The attackers managed to breach the VCENTER server and established their own virtual machines within VMware. By implementing the JSP (Beeflush) web on the Vceller Tomcat server, they launched the Python tunneling tool, enabling them to create SSH connections between the fake virtual machines and the ESXI hypervisor infrastructure.
The primary objective of the attack was to evade detection and maintain continual access by concealing their activities from the centralized control interface. The details of the attack surfaced in April when Mitre revealed a similar attack by the Chinese group UNC5221 on the NERVE research environment using ICS vulnerabilities CVE-2023-46805 and CVE-2024-21887.
Following multifactor authentication and initial access, the hackers progressed through the network using compromised administrator accounts to manipulate the VMware infrastructure. They deployed various backdoors and web shells like the Brickstorm backdoor in the Code of GO, as well as the Beeflush and Bushwalk web shells to maintain access and steal sensitive data.

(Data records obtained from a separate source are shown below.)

(** A token for a new zone: at most one zone has to be finished. *)
Lemma wp_token_loop ha ho b fuel :
  tokens ha ho b → progress b → (1 ≤ fuel)%nat →
  wp (token_loop fuel false)
    (λ s b', (s = OK ∧ tokens (ha + 1) ho b' ∨ s = IOError ∧ tokens ha ho b') ∧ same_limits b b') b.
Proof.
  intros T P Hf.
  assert (∀ n b1, tokens ha ho b1 → active_io_zones_ b1 < max_nr_active_io_zones_ b1 →
    wp (token_loop n false) (λ s b', s = OK ∧ tokens (ha + 1) ho b' ∧ same_limits b1 b') b1) as Hfree.
  { intros n b1 [Hsz Hst Hus Ha Ho] Hlt. unfold token_loop. destruct n; unfold GetActiveIOZoneTokenIfAvailable;
      repeat wp_step; rewrite (proj2 (Z.ltb_lt _ _) Hlt); repeat wp_step;
      (split_and!; [done| |done..]; split; cbn; try done; lia). }
  destruct (decide (active_io_zones_ b < max_nr_active_io_zones_ b)) as [Hlt|Hge].
  { eapply wp_mono; [by apply Hfree|]. intros s b' (-> & T' & Hs). split; [by left|done]. }
  destruct fuel as [|fuel]; [lia|]. cbn [token_loop]. unfold GetActiveIOZoneTokenIfAvailable. repeat wp_step.
  rewrite (proj2 (Z.ltb_ge _ _)) by lia. repeat wp_step. eapply wp_mono; [apply wp_FinishCheapestIOZone|].
  intros s b' [(-> & -> & Hno)|[(j & z & d & -> & -> & _)|(j & z & d & -> & -> & Hz & Hp)]].
  - destruct P as [?|(i & z & Hz & Hp)]; [lia|]. by rewrite (Hno i z Hz) in Hp.
  - change (ok IOError) with false. cbn [negb]. wp_step. split; [right; split; [done|by apply tokens_device]|done].
  - change (ok OK) with true. cbn [negb]. destruct (tokens_finished ha ho b j z d T Hz Hp) as [T' Hlt].
    eapply wp_mono; [by apply Hfree|]. intros s b' (-> & T2 & E1 & E2 & E3 & E4 & E5). split; [by left|].
    rewrite finish_zones_busy in E5. done.
Qed.

(** Without a token, and with no zone to finish, the loop goes on. *)
Lemma token_loop_stuck b fuel :
  max_nr_active_io_zones_ b ≤ active_io_zones_ b →
  (∀ i z, io_zones b !! i = Some z → idle_partial z = false) → token_loop fuel false b = Crash.
Proof.
  intros Hge Hno. pose proof (wp_FinishCheapestIOZone b) as Hfin. unfold wp in Hfin.
  destruct (FinishCheapestIOZone b) as [s b'|] eqn:Ef; [|done].
  assert (s = OK ∧ b' = b) as [-> ->].
  { destruct Hfin as [(-> & -> & _)|[(j & z & d & _ & _ & Hz & Hp)|(j & z & d & _ & _ & Hz & Hp)]]; [done|..];
      by rewrite (Hno j z Hz) in Hp. }
  assert (GetActiveIOZoneTokenIfAvailable b = Done false b) as Hg.
  { unfold GetActiveIOZoneTokenIfAvailable, bind, get. by rewrite (proj2 (Z.ltb_ge _ _)). }
  induction fuel as [|fuel IH]; cbn [token_loop]; unfold bind; rewrite Hg; [done|]. rewrite Ef. exact IH.
Qed.

(** The lists of busy flags with zone [i] taken. *)
Definition taken b b' (i : nat) : Prop :=
  ∃ z, io_zones b' !! i = Some z ∧ busy_ z = true ∧ (IsEmpty z = true ∨ 0 < used_capacity_ z ∧ IsFull z = false) ∧
    (busy_ <$> io_zones b) !! i = Some false ∧ busy_ <$> io_zones b' = <[i := true]> (busy_ <$> io_zones b).

Lemma hold_zone_busy b i z :
  io_zones b !! i = Some z → busy_ <$> io_zones (hold_zone (Some i) b) = <[i := true]> (busy_ <$> io_zones b).
Proof.
  intros Hz. apply list_eq. intros k. cbn. rewrite list_lookup_fmap. destruct (decide (i = k)) as [<-|].
  - rewrite list_lookup_alter_eq, Hz, list_lookup_insert_eq; [done|]. rewrite length_fmap. by eapply lookup_lt_Some.
  - by rewrite list_lookup_alter_ne, list_lookup_insert_ne, list_lookup_fmap by done.
Qed.

Lemma taken_hold b b1 i z :
  busy_ <$> io_zones b1 = busy_ <$> io_zones b → io_zones b1 !! i = Some z → busy_ z = false →
  (IsEmpty z = true ∨ 0 < used_capacity_ z ∧ IsFull z = false) → taken b (hold_zone (Some i) b1) i.
Proof.
  intros E Hz Hb Hor. exists (z_set_busy true z). split_and!; [by apply hold_zone_self|done|done| |].
  - by rewrite <-E, list_lookup_fmap, Hz; cbn; rewrite Hb.
  - by rewrite (hold_zone_busy _ _ _ Hz), E.
Qed.

Lemma tokens_hold ha ho b i z :
  tokens ha ho b → io_zones b !! i = Some z → busy_ z = false →
  tokens (ha - (if active_zone z then 0 else 1)) (ho - 1) (hold_zone (Some i) b).
Proof.
  intros [Hsz Hst Hus Ha Ho] Hz Hb. split; cbn [hold_zone set_io_zones io_zones active_io_zones_ open_io_zones_ zone_sz_
    max_nr_active_io_zones_ max_nr_open_io_zones_]; [done|..].
  - intros k z' (z0 & Hz0 & [->| ->])%alter_lookup_Some; cbn; by eapply Hst.
  - intros k z' (z0 & Hz0 & [->| ->])%alter_lookup_Some; exact (Hus k z0 Hz0).
  - rewrite (countb_alter _ _ _ _ _ Hz). change (active_zone (z_set_busy true z)) with true. destruct (active_zone z); lia.
  - rewrite (countb_alter _ _ _ _ _ Hz), Hb. cbn. lia.
Qed.

Lemma candidate_active b mc z i ha ho :
  tokens ha ho b → io_zones b !! i = Some z → candidate mc z = true →
  busy_ z = false ∧ active_zone z = true ∧ 0 < used_capacity_ z ∧ IsFull z = false.
Proof.
  intros T Hz Hc. unfold candidate in Hc. apply andb_true_iff in Hc as [Hb Hc]. apply andb_true_iff in Hc as [Hc _].
  apply andb_true_iff in Hc as [Hu Hf]. apply negb_true_iff in Hb, Hf. apply Z.ltb_lt in Hu. split_and!; try done.
  unfold active_zone, partial_zone. by rewrite Hb, Hf, (tk_used _ _ _ T i z Hz Hu).
Qed.
(* ===== verification/ZenSparse.v ===== *)
(** * ZenFS: write-ahead logs survive a crash

    A sparse file writes every flush as a segment with its length in front.  What a crash
    leaves on the device is enough for [Recover] to find the extents again that were
    appended since the metadata of the file was last persisted. *)

From stdpp Require Import base numbers option list gmap.
From S2P Require Import Prelude ZenCoding ZenTypes ZenZbd ZenFile ZenLog ZenFs ZenMeta ZenIo.
From S2P Require Import ZenFileCodec ZenLogSpec ZenRecover ZenRead.

(** ** Segments *)

Definition seg_size (bs n : Z) : Z := n + 8 + pad_size (n + 8) bs.
Definition segment (bs : Z) (data : slice) : slice :=
  EncodeFixed64 (size data) ++ data ++ replicate (Z.to_nat (pad_size (size data + 8) bs)) 0.

(** The extents of segments of lengths [ns] from [pos] on. *)
Fixpoint seg_extents (bs pos : Z) (i : nat) (ns : list Z) : list ZoneExtent :=
  match ns with
  | [] => []
  | n :: ns' => mk_extent (pos + 8) n i :: seg_extents bs (pos + seg_size bs n) i ns'
  end.
Definition seg_total (bs : Z) (ns : list Z) : Z := foldr (λ n t, seg_size bs n + t) 0 ns.

Lemma pad_aligned bs n : 0 < bs → (n + pad_size n bs) mod bs = 0.
Proof.
  intros Hbs. unfold pad_size. case_match eqn:E; [apply Z.eqb_eq in E; by rewrite Z.add_0_r|].
  replace (n + (bs - n mod bs)) with ((1 + n / bs) * bs) by (pose proof (Z.div_mod n bs); lia). apply Z.mod_mul. lia.
Qed.
Lemma m_empty s z0 z1 :
  objs s = ∅ → files_ s = [] → handles s = [] → io_zones (zbd_ s) = io_zones (m_b z0 z1) → rep (zbd_ s) s ∅.
Proof.
  intros E1 E2 E3 E4. split; rewrite ?E1, ?E2; try done; [apply table_empty|].
  rewrite E4. apply m_room; [reflexivity|repeat constructor|constructor|]. intros i. rewrite exts_empty. cbn [bytes_in]. lia.
Qed.

Lemma m_mountable z0 z1 : mountable (m_w z0 z1) (m_logs z0 z1).
Proof.
  split; [reflexivity|cbn; lia|exact (m_holds z0 z1)|exact I|by apply (m_empty _ z0 z1)|].
  pose proof (m_valid (m_b z0 z1) z0 z1 eq_refl eq_refl) as Hv.
  destruct z0, z1; cbn [newest_first m_logs foldl insert_desc valid_logs valid_recs]; repeat case_match; try done;
    split_and!; done.
Qed.

Definition m_table : gmap Z ZoneFile := {[7 := decoded m_file 0]}.

Lemma m_settled : settled m_table.
Proof. intros id f Hf. unfold m_table in Hf. apply lookup_singleton_Some in Hf as [_ <-]. reflexivity. Qed.


Lemma mount_fails_witness :
  wp (Mount 50 false) (λ st w', st = IOError ∧ meta_inv (m_b false true) [] (zen w') ∧ superblock_ (zen w') = None)
    (m_w false true).
Proof.
  exact (mount_fails 50 false (m_w false true) (m_logs false true) (m_mountable false true) ltac:(reflexivity)).
Defined.

(** ** Mounting for writing *)

Lemma m_writable z0 z1 : meta_writable (m_b z0 z1).
Proof.
  split; [apply m_layout| |].
  - intros [|[|[|i]]] z Hz; [..|done]; injection Hz as <-; destruct z0, z1; try done; intros E; by vm_compute in E.
  - intros [|[|[|i]]] z Hz; [..|done]; injection Hz as <-; right; destruct z0, z1; (split_and!; [cbn; lia..|done]).
Qed.

Lemma m_apart z0 z1 : io_apart (m_b z0 z1).
Proof.
  split.
  - by intros [|[|i]] z Hz; [..|done]; injection Hz as <-.
  - intros [|[|i]] [|[|j]] z z' Hz Hz' Hne; try done; injection Hz as <-; injection Hz' as <-; cbn; lia.
  - intros [|[|i]] [|[|[|j]]] z z' Hz Hz'; try done; injection Hz as <-; injection Hz' as <-; destruct z0, z1; cbn; lia.
Qed.

Lemma m_in_zones z0 z1 : in_zones (m_b z0 z1) m_table.
Proof.
  intros id f e Hf He. unfold m_table in Hf. apply lookup_singleton_Some in Hf as [_ <-].
  apply list_elem_of_singleton in He as ->. eexists. split; [reflexivity|]. cbn. lia.
Qed.

(** The names of a file system with this table. *)
Lemma m_named b s : rep b s m_table → named_files s = [decoded m_file 0].
Proof.
  intros R. pose proof (rp_table _ _ _ R) as T.
  assert (∀ h f, objs s !! h = Some f → f = decoded m_file 0) as Hone.
  { intros h f Hf. apply (tb_in _ _ _ T) in Hf. unfold m_table in Hf. by apply lookup_singleton_Some in Hf as [_ <-]. }
  destruct (tb_ex _ _ _ T 7 (decoded m_file 0)) as [_ [h Hh]]; [apply lookup_singleton_eq|].
  assert (∀ e, e ∈ files_ s ↔ e = ([47; 97], h)) as Hfiles.
  { intros [n h']. rewrite (tb_names _ _ _ T). split.
    - intros (f & Hf & Hn). pose proof (Hone _ _ Hf) as ->. apply list_elem_of_singleton in Hn as ->.
      f_equal. by eapply (tb_inj _ _ _ T).
    - intros [= -> ->]. exists (decoded m_file 0). split; [done|]. by apply list_elem_of_singleton. }
  pose proof (ordered_NoDup _ (tb_ordered _ _ _ T)) as Hnd. unfold named_files.
  destruct (files_ s) as [|e [|e' fs]].
  - exfalso. by eapply not_elem_of_nil, Hfiles.
  - assert (e = ([47; 97], h)) as -> by (apply Hfiles; set_solver). cbn. by rewrite Hh.
  - assert (e = ([47; 97], h)) as -> by (apply Hfiles; set_solver).
    assert (e' = ([47; 97], h)) as -> by (apply Hfiles; set_solver). cbn in Hnd. apply NoDup_cons in Hnd as [Hni _]. set_solver.
Qed.

Lemma m_fits z0 z1 : snapshot_fits (m_b z0 z1) m_table.
Proof.
  intros s R. rewrite (m_named _ _ R). split; [by vm_compute|]. intros i z _. cbn [zone_cap ram_zones]. vm_compute. congruence.
Qed.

Additionally, the attackers leveraged the standard VMware VPXUSER account to conduct API checks for connected and disconnected disks. Experts note that fake virtual machines operate outside established security protocols, making them challenging to detect and control through a graphical interface. Specialized tools or methods are necessary to identify and mitigate the risks associated with such machines.
One effective countermeasure against such attacks is to implement secure booting to prevent unauthorized modifications and verify the integrity of the booting process. MITRE also provided two PowerShell scripts [1] and [2] to identify and eliminate potential threats in VMware.